- _Activity_
From the data below, tally each line that has "Packstore" in it, then give that tally without comment.

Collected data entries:
==============================

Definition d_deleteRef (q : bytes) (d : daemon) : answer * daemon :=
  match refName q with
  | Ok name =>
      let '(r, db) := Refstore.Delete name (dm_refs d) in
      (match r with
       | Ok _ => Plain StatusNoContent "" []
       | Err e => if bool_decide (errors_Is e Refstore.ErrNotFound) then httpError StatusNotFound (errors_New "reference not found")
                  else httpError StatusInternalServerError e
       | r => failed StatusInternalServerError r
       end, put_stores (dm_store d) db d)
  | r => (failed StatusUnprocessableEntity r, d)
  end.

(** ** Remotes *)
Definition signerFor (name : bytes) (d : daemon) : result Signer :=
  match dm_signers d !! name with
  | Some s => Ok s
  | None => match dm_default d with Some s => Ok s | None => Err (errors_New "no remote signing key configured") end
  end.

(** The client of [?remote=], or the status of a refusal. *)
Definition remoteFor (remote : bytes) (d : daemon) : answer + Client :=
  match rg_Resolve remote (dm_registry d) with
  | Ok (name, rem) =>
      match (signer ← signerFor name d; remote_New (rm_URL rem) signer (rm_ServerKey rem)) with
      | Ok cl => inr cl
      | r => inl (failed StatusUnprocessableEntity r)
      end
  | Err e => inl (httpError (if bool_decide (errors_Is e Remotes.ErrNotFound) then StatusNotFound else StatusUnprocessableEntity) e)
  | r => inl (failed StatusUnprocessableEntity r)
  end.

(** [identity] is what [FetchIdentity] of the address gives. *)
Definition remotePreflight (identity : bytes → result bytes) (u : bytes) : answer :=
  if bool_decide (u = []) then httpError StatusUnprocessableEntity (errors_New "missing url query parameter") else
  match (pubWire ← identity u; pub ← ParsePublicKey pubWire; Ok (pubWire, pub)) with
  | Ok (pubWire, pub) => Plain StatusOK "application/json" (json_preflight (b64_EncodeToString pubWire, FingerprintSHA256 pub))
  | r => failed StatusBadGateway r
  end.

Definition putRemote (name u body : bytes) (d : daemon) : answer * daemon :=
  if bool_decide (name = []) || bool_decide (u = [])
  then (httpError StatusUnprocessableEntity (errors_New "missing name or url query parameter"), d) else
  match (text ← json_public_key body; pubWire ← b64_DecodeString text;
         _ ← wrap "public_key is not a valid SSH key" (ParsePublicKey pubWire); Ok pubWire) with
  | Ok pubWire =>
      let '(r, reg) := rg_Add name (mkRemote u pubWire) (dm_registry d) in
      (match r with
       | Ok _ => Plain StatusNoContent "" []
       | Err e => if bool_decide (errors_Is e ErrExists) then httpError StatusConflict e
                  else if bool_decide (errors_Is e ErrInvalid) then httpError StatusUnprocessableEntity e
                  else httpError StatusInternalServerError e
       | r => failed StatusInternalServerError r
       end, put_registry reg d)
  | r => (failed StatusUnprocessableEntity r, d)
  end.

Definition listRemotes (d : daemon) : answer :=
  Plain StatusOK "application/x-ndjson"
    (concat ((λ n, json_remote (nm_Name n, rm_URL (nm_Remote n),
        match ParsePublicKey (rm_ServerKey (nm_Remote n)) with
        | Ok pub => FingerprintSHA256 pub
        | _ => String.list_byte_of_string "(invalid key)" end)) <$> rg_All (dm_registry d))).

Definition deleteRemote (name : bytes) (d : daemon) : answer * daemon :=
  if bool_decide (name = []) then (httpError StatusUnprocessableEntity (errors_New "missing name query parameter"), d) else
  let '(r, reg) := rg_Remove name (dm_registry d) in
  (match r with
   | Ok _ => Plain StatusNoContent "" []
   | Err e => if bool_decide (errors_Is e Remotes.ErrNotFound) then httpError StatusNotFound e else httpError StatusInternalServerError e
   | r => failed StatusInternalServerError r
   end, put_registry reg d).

==============================

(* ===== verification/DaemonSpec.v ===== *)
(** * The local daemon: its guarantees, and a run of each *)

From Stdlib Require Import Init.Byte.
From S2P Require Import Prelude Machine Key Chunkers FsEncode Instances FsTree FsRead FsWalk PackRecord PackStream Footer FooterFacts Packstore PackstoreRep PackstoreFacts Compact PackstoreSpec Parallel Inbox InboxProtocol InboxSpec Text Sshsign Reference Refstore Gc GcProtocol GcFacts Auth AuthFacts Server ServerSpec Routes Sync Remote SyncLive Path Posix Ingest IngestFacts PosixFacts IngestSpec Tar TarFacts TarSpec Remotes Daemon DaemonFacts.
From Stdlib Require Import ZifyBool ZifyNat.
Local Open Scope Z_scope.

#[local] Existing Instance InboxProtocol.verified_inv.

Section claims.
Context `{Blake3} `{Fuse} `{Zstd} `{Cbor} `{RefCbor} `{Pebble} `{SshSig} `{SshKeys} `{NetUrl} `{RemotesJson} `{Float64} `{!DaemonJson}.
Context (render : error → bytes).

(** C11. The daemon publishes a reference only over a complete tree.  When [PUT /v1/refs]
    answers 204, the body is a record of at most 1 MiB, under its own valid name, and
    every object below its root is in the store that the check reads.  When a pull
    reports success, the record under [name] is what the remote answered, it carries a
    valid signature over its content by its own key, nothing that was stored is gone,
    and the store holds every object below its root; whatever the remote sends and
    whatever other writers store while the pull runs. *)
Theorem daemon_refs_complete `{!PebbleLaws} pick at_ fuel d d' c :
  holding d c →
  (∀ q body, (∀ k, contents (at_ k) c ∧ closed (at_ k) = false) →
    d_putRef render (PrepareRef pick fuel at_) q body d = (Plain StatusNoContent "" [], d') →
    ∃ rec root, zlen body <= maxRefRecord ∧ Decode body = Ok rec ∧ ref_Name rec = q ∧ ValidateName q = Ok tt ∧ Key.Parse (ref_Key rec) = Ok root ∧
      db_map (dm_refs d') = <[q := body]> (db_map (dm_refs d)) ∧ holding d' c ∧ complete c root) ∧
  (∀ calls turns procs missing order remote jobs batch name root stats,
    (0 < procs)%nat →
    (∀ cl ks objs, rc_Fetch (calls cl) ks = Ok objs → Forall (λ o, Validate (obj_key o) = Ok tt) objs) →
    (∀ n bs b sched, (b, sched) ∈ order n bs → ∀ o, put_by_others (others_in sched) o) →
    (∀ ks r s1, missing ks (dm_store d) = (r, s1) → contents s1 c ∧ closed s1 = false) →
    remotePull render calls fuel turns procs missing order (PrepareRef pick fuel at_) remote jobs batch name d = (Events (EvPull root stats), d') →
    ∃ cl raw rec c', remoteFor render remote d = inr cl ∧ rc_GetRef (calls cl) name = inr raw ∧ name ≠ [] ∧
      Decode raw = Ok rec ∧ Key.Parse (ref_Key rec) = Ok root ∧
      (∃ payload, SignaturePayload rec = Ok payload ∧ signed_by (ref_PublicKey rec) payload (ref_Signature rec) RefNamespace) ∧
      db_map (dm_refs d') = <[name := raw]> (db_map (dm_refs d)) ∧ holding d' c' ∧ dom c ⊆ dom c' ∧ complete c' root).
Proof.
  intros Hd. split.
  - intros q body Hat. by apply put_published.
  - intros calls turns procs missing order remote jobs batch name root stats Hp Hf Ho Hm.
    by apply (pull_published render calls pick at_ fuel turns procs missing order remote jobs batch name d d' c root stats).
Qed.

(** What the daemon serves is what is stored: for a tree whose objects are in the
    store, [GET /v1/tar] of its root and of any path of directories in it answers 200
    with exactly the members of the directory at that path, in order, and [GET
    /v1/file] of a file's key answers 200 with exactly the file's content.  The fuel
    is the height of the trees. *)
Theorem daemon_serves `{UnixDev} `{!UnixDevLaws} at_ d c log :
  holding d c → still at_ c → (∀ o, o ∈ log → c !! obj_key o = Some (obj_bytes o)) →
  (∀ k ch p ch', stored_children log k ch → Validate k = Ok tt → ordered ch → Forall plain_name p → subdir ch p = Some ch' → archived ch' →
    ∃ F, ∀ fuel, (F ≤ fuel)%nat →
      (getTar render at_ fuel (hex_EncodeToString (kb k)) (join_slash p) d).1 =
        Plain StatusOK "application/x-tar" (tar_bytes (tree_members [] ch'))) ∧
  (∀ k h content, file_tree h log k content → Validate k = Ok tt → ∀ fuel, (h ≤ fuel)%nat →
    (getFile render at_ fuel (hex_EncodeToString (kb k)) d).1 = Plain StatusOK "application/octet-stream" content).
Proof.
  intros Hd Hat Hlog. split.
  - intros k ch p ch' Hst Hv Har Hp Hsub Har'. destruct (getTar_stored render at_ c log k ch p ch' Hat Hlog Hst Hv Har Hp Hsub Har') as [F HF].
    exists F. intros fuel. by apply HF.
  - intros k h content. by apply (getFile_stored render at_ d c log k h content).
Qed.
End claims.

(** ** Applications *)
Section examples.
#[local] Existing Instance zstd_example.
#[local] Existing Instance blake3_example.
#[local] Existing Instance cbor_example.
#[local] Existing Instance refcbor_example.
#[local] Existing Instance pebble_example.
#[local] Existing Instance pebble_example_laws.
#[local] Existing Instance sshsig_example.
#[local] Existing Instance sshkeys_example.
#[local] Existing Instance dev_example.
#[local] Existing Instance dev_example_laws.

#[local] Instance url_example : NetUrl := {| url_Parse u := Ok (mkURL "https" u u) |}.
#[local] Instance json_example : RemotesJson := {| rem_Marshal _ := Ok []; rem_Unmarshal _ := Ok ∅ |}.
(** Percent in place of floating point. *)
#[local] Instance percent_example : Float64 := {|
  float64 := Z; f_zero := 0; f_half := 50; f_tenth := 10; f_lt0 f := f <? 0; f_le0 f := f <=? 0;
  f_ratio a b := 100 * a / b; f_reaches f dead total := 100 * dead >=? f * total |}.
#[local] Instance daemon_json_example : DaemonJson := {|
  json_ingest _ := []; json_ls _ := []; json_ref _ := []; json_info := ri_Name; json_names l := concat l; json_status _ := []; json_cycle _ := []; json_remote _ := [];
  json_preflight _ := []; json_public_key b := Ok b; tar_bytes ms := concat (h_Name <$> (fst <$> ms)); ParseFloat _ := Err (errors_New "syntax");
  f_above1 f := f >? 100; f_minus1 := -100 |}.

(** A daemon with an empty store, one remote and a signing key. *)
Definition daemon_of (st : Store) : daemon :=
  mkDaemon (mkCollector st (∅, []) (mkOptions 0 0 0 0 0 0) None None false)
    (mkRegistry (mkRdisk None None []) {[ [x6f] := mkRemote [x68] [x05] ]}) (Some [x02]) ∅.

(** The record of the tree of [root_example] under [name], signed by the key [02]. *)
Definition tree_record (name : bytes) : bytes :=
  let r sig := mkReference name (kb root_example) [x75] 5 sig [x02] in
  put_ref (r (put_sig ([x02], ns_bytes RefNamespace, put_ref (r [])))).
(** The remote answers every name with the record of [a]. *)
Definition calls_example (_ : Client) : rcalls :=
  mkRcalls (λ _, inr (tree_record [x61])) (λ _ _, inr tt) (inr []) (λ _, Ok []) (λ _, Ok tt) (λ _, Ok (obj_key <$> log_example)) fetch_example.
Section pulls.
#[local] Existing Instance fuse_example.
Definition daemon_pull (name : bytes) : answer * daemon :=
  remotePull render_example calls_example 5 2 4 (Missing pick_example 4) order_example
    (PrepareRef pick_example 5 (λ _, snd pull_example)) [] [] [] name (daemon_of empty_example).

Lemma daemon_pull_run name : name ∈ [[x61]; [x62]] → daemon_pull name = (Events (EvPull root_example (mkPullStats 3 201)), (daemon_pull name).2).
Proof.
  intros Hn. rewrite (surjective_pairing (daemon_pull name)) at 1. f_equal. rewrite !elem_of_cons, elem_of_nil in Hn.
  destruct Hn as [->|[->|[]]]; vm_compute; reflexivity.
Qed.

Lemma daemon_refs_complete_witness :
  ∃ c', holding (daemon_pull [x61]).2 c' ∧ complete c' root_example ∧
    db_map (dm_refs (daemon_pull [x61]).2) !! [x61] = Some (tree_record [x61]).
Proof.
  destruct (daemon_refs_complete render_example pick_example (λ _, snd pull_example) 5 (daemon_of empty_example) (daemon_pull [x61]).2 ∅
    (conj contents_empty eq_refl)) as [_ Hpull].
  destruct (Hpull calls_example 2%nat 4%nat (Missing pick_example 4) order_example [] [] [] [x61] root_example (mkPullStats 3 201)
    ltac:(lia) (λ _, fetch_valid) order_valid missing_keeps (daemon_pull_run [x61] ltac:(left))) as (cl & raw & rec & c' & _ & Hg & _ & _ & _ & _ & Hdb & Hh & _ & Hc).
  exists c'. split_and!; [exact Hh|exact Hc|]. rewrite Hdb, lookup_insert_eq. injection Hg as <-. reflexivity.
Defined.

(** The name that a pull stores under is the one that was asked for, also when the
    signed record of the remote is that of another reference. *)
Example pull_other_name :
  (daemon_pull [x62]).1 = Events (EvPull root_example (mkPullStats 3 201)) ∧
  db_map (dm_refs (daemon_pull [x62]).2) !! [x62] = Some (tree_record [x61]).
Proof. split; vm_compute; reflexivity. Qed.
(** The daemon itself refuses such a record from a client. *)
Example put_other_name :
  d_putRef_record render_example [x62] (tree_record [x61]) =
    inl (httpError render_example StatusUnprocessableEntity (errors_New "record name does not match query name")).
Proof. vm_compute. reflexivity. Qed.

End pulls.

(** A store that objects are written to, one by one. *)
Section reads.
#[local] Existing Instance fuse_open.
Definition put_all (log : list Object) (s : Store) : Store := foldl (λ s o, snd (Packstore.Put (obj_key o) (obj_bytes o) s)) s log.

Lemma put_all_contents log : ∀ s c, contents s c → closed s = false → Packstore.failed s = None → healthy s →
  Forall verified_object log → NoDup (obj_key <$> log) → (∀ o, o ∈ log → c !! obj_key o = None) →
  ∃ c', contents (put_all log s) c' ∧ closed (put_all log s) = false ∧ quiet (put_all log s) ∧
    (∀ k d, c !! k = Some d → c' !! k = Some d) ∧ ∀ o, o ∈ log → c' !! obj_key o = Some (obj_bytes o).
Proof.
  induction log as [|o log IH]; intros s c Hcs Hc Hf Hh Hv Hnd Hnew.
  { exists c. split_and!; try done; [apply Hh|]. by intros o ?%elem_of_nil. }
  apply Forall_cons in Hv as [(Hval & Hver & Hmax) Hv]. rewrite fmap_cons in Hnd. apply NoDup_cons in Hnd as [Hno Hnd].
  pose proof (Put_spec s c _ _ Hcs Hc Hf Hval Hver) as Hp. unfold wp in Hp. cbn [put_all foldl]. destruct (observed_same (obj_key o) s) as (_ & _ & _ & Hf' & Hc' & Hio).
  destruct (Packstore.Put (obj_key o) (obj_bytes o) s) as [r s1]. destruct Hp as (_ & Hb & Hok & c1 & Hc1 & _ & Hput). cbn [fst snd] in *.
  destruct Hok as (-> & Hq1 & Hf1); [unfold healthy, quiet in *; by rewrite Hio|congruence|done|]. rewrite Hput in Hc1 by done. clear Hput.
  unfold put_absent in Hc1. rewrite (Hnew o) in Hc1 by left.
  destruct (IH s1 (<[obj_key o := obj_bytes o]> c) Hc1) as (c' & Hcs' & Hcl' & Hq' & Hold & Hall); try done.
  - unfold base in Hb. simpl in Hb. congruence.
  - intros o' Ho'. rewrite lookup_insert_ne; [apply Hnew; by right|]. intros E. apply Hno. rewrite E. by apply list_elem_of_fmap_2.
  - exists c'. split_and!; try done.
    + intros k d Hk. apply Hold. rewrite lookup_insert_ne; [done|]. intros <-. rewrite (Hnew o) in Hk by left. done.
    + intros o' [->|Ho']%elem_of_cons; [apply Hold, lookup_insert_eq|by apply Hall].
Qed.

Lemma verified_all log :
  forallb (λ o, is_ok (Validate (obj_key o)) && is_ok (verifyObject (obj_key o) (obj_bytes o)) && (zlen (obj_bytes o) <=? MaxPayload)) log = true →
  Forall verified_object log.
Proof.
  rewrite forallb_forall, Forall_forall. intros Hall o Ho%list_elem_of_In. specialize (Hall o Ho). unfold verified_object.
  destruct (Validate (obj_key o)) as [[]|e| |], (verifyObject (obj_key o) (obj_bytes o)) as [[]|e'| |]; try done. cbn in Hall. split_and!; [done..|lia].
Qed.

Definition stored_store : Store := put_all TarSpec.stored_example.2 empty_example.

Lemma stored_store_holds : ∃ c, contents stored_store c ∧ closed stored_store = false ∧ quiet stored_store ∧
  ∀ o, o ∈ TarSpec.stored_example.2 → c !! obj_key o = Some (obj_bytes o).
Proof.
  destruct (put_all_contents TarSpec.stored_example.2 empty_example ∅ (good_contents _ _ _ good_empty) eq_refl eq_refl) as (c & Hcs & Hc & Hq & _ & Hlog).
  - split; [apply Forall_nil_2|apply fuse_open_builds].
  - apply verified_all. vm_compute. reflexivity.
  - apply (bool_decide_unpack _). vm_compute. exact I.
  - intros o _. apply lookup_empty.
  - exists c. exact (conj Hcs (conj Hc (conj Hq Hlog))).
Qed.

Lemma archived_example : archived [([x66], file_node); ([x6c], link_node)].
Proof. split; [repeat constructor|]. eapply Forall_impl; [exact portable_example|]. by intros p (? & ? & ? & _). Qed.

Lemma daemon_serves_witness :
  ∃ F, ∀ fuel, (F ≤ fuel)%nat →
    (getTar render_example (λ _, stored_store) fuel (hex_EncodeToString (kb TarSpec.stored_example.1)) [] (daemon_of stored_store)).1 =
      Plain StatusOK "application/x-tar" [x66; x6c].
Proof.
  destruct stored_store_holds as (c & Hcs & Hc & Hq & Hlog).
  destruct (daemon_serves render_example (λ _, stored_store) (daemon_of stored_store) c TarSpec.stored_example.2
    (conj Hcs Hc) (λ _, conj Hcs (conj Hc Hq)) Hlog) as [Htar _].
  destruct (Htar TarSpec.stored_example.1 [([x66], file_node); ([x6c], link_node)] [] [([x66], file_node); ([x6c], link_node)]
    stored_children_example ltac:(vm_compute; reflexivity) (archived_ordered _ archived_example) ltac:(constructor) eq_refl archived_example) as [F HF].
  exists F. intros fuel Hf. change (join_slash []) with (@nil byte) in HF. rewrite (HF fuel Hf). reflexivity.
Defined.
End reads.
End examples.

==============================

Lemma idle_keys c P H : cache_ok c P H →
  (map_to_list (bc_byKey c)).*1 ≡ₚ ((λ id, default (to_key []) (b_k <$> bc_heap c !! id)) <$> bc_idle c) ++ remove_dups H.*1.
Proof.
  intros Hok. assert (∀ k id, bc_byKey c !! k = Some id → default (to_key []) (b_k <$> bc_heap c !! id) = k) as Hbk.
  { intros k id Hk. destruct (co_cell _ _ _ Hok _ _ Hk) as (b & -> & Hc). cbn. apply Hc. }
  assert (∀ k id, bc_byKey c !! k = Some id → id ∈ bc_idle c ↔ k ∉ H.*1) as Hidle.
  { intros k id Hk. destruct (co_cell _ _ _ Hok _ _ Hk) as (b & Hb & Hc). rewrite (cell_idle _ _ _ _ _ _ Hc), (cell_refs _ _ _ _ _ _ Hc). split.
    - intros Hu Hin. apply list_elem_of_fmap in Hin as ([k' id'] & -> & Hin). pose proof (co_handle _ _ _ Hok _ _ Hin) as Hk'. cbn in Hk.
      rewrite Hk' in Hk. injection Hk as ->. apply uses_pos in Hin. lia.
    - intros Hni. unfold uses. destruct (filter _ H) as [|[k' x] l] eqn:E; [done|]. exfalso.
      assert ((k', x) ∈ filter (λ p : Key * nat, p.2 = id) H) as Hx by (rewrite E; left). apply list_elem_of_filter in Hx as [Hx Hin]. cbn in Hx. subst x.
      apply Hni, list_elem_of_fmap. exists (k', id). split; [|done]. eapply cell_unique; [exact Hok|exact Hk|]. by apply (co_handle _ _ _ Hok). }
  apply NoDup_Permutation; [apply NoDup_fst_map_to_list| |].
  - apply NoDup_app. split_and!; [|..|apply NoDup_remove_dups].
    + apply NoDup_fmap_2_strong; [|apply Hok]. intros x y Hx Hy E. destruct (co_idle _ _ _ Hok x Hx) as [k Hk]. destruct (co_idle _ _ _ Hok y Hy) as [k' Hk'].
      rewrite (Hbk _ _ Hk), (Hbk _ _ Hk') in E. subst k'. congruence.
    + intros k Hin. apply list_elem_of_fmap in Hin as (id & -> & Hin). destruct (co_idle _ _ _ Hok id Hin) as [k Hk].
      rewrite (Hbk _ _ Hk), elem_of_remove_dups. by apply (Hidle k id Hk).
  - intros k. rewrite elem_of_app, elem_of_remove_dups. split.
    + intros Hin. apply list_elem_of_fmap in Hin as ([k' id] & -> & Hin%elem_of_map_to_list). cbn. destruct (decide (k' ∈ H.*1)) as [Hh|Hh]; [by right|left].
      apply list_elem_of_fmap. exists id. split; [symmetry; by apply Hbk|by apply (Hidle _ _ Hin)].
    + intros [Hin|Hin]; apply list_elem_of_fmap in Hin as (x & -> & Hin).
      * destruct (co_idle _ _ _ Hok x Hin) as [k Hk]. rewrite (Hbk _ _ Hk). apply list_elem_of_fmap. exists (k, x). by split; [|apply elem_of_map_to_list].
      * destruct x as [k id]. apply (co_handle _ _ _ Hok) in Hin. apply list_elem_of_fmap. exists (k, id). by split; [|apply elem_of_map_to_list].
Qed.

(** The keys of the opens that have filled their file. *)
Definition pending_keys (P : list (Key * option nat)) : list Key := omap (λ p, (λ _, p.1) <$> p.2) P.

==============================

- _Your response_
4